In 1968 he was arrested while trying to rob a bank in Saint-Tropez. In 1972, thanks to a lawyer, Leone, he was extradited to Italy. In the 1970s he tried to escape from prison twice. In 1975, the Verona publisher, Giorgio Bertani, published Fantazzini's book, Ormai è fatta, a detailed recounting of his escape from Fossano prison on 23 July 1973, which Horst took 48 hours to write on a small typewriter. The book was recently re-published by El-Paso/Nautilus. "In 1978, following a serious beating at the hands of the police which left him nearly in a coma, he managed to smuggle out (against the advice of the Brigate Rosse) a document on the Asinara Revolt which was later published by Anarchismo under the title "Speciale Asinara" successively "L'ipotesi armata".
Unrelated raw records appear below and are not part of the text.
Lemma fraction_shrinks s f sc t post : fraction s = (f, sc, t, post) → (strlen t ≤ strlen s)%nat.
Proof.
  unfold fraction. destruct (HasPrefix s "."); [|by intros [= <- <- <- <-]].
  pose proof (leadingFraction_shrinks (str_drop 1 s) 0 f64_one false) as Hl.
  destruct (leadingFraction _ _ _ _) as [[f' sc'] t']. intros [= <- <- <- <-]. cbn [snd] in Hl.
  etrans; [exact Hl|]. destruct s; simpl; lia.
Qed.

Lemma take_unit_length s u t : take_unit s = (u, t) → (strlen s = strlen u + strlen t)%nat.
Proof.
  revert u t; induction s as [|c s IH]; intros u t; cbn [take_unit]; [by intros [= <- <-]|].
  destruct (number_char c); [by intros [= <- <-]|].
  destruct (take_unit s) as [u' t'] eqn:E. intros [= <- <-]. simpl. by rewrite (IH _ _ eq_refl).
Qed.

(** A segment consumes its unit at least. *)
Lemma segment_shrinks s v t : segment s = Some (v, t) → (strlen t < strlen s)%nat.
Proof.
  unfold segment. destruct s as [|c s]; [done|]. destruct (negb (number_char c)); [done|].
  destruct (leadingInt _ 0) as [[v0 s1]|] eqn:El; [|done]. cbn [mbind option_bind].
  destruct (fraction s1) as [[[f sc] s2] post] eqn:Ef. destruct (_ && _); [done|].
  destruct (take_unit s2) as [u s3] eqn:Eu. destruct (String.eqb u "") eqn:Ee; [done|].
  destruct (unitMap u); [|done]. cbn [mbind option_bind]. destruct (in_units _ _ _ _); [|done].
  cbn [mbind option_bind]. intros [= <- <-].
  apply leadingInt_shrinks in El. apply fraction_shrinks in Ef. apply take_unit_length in Eu.
  apply String.eqb_neq in Ee. destruct u; [done|]. simpl in *. lia.
Qed.

(** The fuel of [ParseDuration] is enough: more changes nothing. *)
Lemma segments_fuel n m s d : (strlen s ≤ n)%nat → (strlen s ≤ m)%nat → segments n s d = segments m s d.
Proof.
  revert m s d; induction n as [|n IH]; intros m s d Hn Hm.
  - destruct s; [|simpl in Hn; lia]. by destruct m.
  - destruct m as [|m]; [destruct s; [done|simpl in Hm; lia]|]. cbn [segments].
    destruct (String.eqb s ""); [done|]. destruct (segment s) as [[v t]|] eqn:E; [|done].
    apply segment_shrinks in E. cbn [mbind option_bind]. cbv zeta.
    destruct (2 ^ 63 <? _); [done|]. apply IH; lia.
Qed.

Lemma segments_step n s d v t :
  (strlen s ≤ n)%nat → segment s = Some (v, t) → 0 ≤ d → 0 ≤ v → d + v ≤ 2 ^ 63 →
  segments n s d = segments n t (d + v).
Proof.
  intros Hn Hs Hd Hv Hb. pose proof (segment_shrinks _ _ _ Hs) as Hlt.
  destruct n as [|n]; [lia|]. trans (segments n t (d + v)); [|apply segments_fuel; lia].
  cbn [segments].
  destruct (String.eqb s "") eqn:E; [apply String.eqb_eq in E as ->; done|].
  rewrite Hs. cbn [mbind option_bind]. unfold uint64. rewrite Z.mod_small by lia. cbv zeta.
  by rewrite (proj2 (Z.ltb_ge _ _)) by lia.
Qed.

Lemma segments_range n s d r : 0 ≤ d ≤ 2 ^ 63 → segments n s d = Some r → 0 ≤ r ≤ 2 ^ 63.
Proof.
  revert s d; induction n as [|n IH]; intros s d Hd; cbn [segments];
    (destruct (String.eqb s ""); [naive_solver|]); [done|].
  destruct (segment s) as [[v t]|]; [|done]. cbn [mbind option_bind]. cbv zeta.
  destruct (2 ^ 63 <? uint64 (d + v)) eqn:E; [done|]. bool_split. apply IH.
  split; [|done]. unfold uint64. by apply Z.mod_pos_bound.
Qed.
"In 1989, Horst had still not lost heart nor the will to live. He studied while in prison in Busto Arsizio and was close to getting his degree in literature from the University of Bologna when his old fondness for escape got the better of the books and led him to escape while out on leave. He would stay on the run for a year during which he carried out three more robberies, until he was re-captured in 1991 not far from Rome (despite not offering any resistance at his arrest - he was walking his dog at the time - the Messaggero newspaper described him as a dangerous terrorist) and transferred to Alessandria prison where he would remain for 10 years."

In 1999 he was moved to Bologna. A film called Ormai è fatta!, directed by Enzo Monteleone appeared inspired by Horst's book. Horst himself enthusiastically approved the screenplay for the film.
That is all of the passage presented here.